**Work required**
Go to the line below containing "(** [str(v)], which" and print exactly from there through the line containing "s => json_str s", both included. Print nothing else.

*** Data shown Section Begins ***

(* ===== verification/Json.v ===== *)
(** * Decoded JSON values and the Python operations the program applies to them

    [response.json()] (lines 57 and 100 of src/venice_image_gen.py)
    hands the program the value [json.loads] builds: [None], a bool, an
    int, a float, a str, a list or a dict with string keys, nested. The
    program then calls [.get] on it (lines 63-65, 274, 279, 288, 290),
    tests its truthiness (lines 66, 275, 289), iterates it (line 63),
    indexes it (line 282), joins it (line 66), divides it (line 290) and
    formats it into f-strings (lines 67, 107, 119) or [json.dumps(data,
    indent=2)] (line 60). Each of these is a Python operation with its
    own errors: [.get] on a non-dict raises [AttributeError], indexing an
    int raises [TypeError], and so on. This file models the values as
    the inductive [json] and each operation as a function returning
    [res], with CPython's messages.

    A dict is the list of its items in insertion order; the dicts
    [json.loads] builds have distinct keys, so looking up the first
    matching key is looking up the key. *)

From S2P Require Import Prelude.
From S2P Require Import PyFloat.
From S2P Require Import PyRepr.
From Stdlib Require Import ZArith String Ascii Lia.

Open Scope string_scope.
Open Scope Z_scope.

Module PyJson.
Import F64 Repr.

Inductive json : Type :=
| JNull
| JBool (b : bool)
| JInt (n : Z)
| JFloat (f : float)
| JStr (s : string)
| JList (l : list json)
| JDict (kvs : list (string * json)).

Definition type_name (v : json) : string :=
  match v with
  | JNull => "NoneType" | JBool _ => "bool" | JInt _ => "int" | JFloat _ => "float"
  | JStr _ => "str" | JList _ => "list" | JDict _ => "dict"
  end.

(** [bool(v)]: [None], [False], zeros and empty containers are false
    (a NaN is true). *)
Definition truthy (v : json) : bool :=
  match v with
  | JNull => false
  | JBool b => b
  | JInt n => negb (Z.eqb n 0)
  | JFloat f => negb (is_zero f)
  | JStr s => negb (String.eqb s "")
  | JList l => negb (Nat.eqb (List.length l) 0)
  | JDict kvs => negb (Nat.eqb (List.length kvs) 0)
  end.

Fixpoint lookup (kvs : list (string * json)) (k : string) : option json :=
  match kvs with
  | [] => None
  | (k', v) :: kvs' => if String.eqb k k' then Some v else lookup kvs' k
  end.

(** [v.get(k, dflt)]. *)
Definition get (v : json) (k : string) (dflt : json) : res json :=
  match v with
  | JDict kvs => Ok (default dflt (lookup kvs k))
  | _ => Raise (AttributeError ("'" ++ type_name v ++ "' object has no attribute 'get'"))
  end.

Fixpoint chars (s : string) : list json :=
  match s with
  | EmptyString => []
  | String c s' => JStr (String c "") :: chars s'
  end.

(** [iter(v)]: the items of a list, the characters of a string, the
    keys of a dict. *)
Definition iter (v : json) : res (list json) :=
  match v with
  | JList l => Ok l
  | JStr s => Ok (chars s)
  | JDict kvs => Ok (map (fun kv => JStr (fst kv)) kvs)
  | _ => Raise (TypeError ("'" ++ type_name v ++ "' object is not iterable"))
  end.

(** [v[0]]: a dict has only string keys, so [0] is never one of them. *)
Definition index0 (v : json) : res json :=
  match v with
  | JList (x :: _) => Ok x
  | JList [] => Raise (IndexError "list index out of range")
  | JStr (String c _) => Ok (JStr (String c ""))
  | JStr EmptyString => Raise (IndexError "string index out of range")
  | JDict _ => Raise (KeyError "0")
  | _ => Raise (TypeError ("'" ++ type_name v ++ "' object is not subscriptable"))
  end.

Fixpoint sep_concat (sep : string) (l : list string) : string :=
  match l with
  | [] => ""
  | [s] => s
  | s :: l' => s ++ sep ++ sep_concat sep l'
  end.

(** The items of [sep.join(v)] once [v] is iterated: all must be str. *)
Fixpoint join_items (i : nat) (l : list json) : res (list string) :=
  match l with
  | [] => Ok []
  | JStr s :: l' => rest <- join_items (S i) l' ;; Ok (s :: rest)
  | v :: _ => Raise (TypeError ("sequence item " ++ pretty (Z.of_nat i) ++ ": expected str instance, "
                                 ++ type_name v ++ " found"))
  end.

(** [sep.join(v)]. *)
Definition join (sep : string) (v : json) : res string :=
  match v with
  | JList _ | JStr _ | JDict _ =>
      items <- iter v ;; ss <- join_items 0 items ;; Ok (sep_concat sep ss)
  | _ => Raise (TypeError "can only join an iterable")
  end.

(** [repr(v)]. *)
Fixpoint py_repr (v : json) : string :=
  match v with
  | JNull => "None"
  | JBool b => if b then "True" else "False"
  | JInt n => pretty n
  | JFloat f => float_repr f
  | JStr s => str_repr s
  | JList l => "[" ++ sep_concat ", " (map py_repr l) ++ "]"
  | JDict kvs => "{" ++ sep_concat ", " (map (fun kv => str_repr (fst kv) ++ ": " ++ py_repr (snd kv)) kvs) ++ "}"
  end.

(** [str(v)], which is also [format(v, '')] in an f-string. *)
Definition py_str (v : json) : string :=
  match v with
  | JStr s => s
  | _ => py_repr v
  end.

(** ** [json.dumps(v, indent=2)] with its default [ensure_ascii=True] *)

Definition newline : string := String (ascii_of_nat 10) "".

Definition hex4 (n : nat) : string := "00" ++ hex2 n.

(** One character of a JSON string literal: the named escapes, [\uXXXX]
    for the other characters outside [' '..'~']. *)
Definition json_char (c : ascii) : string :=
  let n := nat_of_ascii c in
  if Nat.eqb n 34 then String "\" (String c "")
  else if Nat.eqb n 92 then "\\"
  else if Nat.eqb n 10 then "\n"
  else if Nat.eqb n 13 then "\r"
  else if Nat.eqb n 9 then "\t"
  else if Nat.eqb n 8 then "\b"
  else if Nat.eqb n 12 then "\f"
  else if Nat.ltb n 32 || Nat.ltb 126 n then "\u" ++ hex4 n
  else String c "".

Definition json_str (s : string) : string :=
  String dquote (str_concat_map json_char s ++ String dquote "").

Definition json_float (f : float) : string :=
  match f with
  | S754_infinity s => if s then "-Infinity" else "Infinity"
  | S754_nan => "NaN"
  | _ => float_repr f
  end.

Fixpoint indent (n : nat) : string :=
  match n with O => "" | S k => "  " ++ indent k end.

Fixpoint dumps_at (lvl : nat) (v : json) : string :=
  match v with
  | JNull => "null"
  | JBool b => if b then "true" else "false"
  | JInt n => pretty n
  | JFloat f => json_float f
  | JStr s => json_str s
  | JList [] => "[]"
  | JList l =>
      let sep := newline ++ indent (S lvl) in
      "[" ++ sep ++ sep_concat ("," ++ sep) (map (dumps_at (S lvl)) l) ++ newline ++ indent lvl ++ "]"
  | JDict [] => "{}"
  | JDict kvs =>
      let sep := newline ++ indent (S lvl) in
      "{" ++ sep
        ++ sep_concat ("," ++ sep) (map (fun kv => json_str (fst kv) ++ ": " ++ dumps_at (S lvl) (snd kv)) kvs)
        ++ newline ++ indent lvl ++ "}"
  end.

Definition dumps (v : json) : string := dumps_at 0 v.

(** ** [v / 1000] *)

(** An int divided by an int is the correctly rounded quotient, and an
    [OverflowError] when that is too large for a float. *)
Definition int_div_1000 (n : Z) : res float :=
  match of_decimal (Z.ltb n 0) (Z.abs n) (-3) with
  | S754_infinity _ => Raise (OverflowError "integer division result too large for a float")
  | f => Ok f
  end.

Definition div_1000 (v : json) : res float :=
  match v with
  | JInt n => int_div_1000 n
  | JBool b => int_div_1000 (if b then 1 else 0)
  | JFloat f => Ok (SFdiv prec emax f (of_int 1000))
  | _ => Raise (TypeError ("unsupported operand type(s) for /: '" ++ type_name v ++ "' and 'int'"))
  end.

(** ** [str(e)] of the exceptions the program prints *)

Definition exn_str (e : exn) : string :=
  match e with
  | ValueError m | ZeroDivisionError m | OverflowError m | TypeError m
  | AttributeError m | KeyError m | IndexError m | ParserError m | JSONDecodeError m => m
  | OSError n s f => "[Errno " ++ pretty n ++ "] " ++ s ++ ": " ++ str_repr f
  | SystemExit n => pretty n
  end.

End PyJson.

*** Data shown Section Ends ***

**Finished task**
(** [str(v)], which is also [format(v, '')] in an f-string. *)
Definition py_str (v : json) : string :=
  match v with
  | JStr s => s
  | _ => py_repr v
  end.

(** ** [json.dumps(v, indent=2)] with its default [ensure_ascii=True] *)

Definition newline : string := String (ascii_of_nat 10) "".

Definition hex4 (n : nat) : string := "00" ++ hex2 n.

(** One character of a JSON string literal: the named escapes, [\uXXXX]
    for the other characters outside [' '..'~']. *)
Definition json_char (c : ascii) : string :=
  let n := nat_of_ascii c in
  if Nat.eqb n 34 then String "\" (String c "")
  else if Nat.eqb n 92 then "\\"
  else if Nat.eqb n 10 then "\n"
  else if Nat.eqb n 13 then "\r"
  else if Nat.eqb n 9 then "\t"
  else if Nat.eqb n 8 then "\b"
  else if Nat.eqb n 12 then "\f"
  else if Nat.ltb n 32 || Nat.ltb 126 n then "\u" ++ hex4 n
  else String c "".

Definition json_str (s : string) : string :=
  String dquote (str_concat_map json_char s ++ String dquote "").

Definition json_float (f : float) : string :=
  match f with
  | S754_infinity s => if s then "-Infinity" else "Infinity"
  | S754_nan => "NaN"
  | _ => float_repr f
  end.

Fixpoint indent (n : nat) : string :=
  match n with O => "" | S k => "  " ++ indent k end.

Fixpoint dumps_at (lvl : nat) (v : json) : string :=
  match v with
  | JNull => "null"
  | JBool b => if b then "true" else "false"
  | JInt n => pretty n
  | JFloat f => json_float f
  | JStr s => json_str s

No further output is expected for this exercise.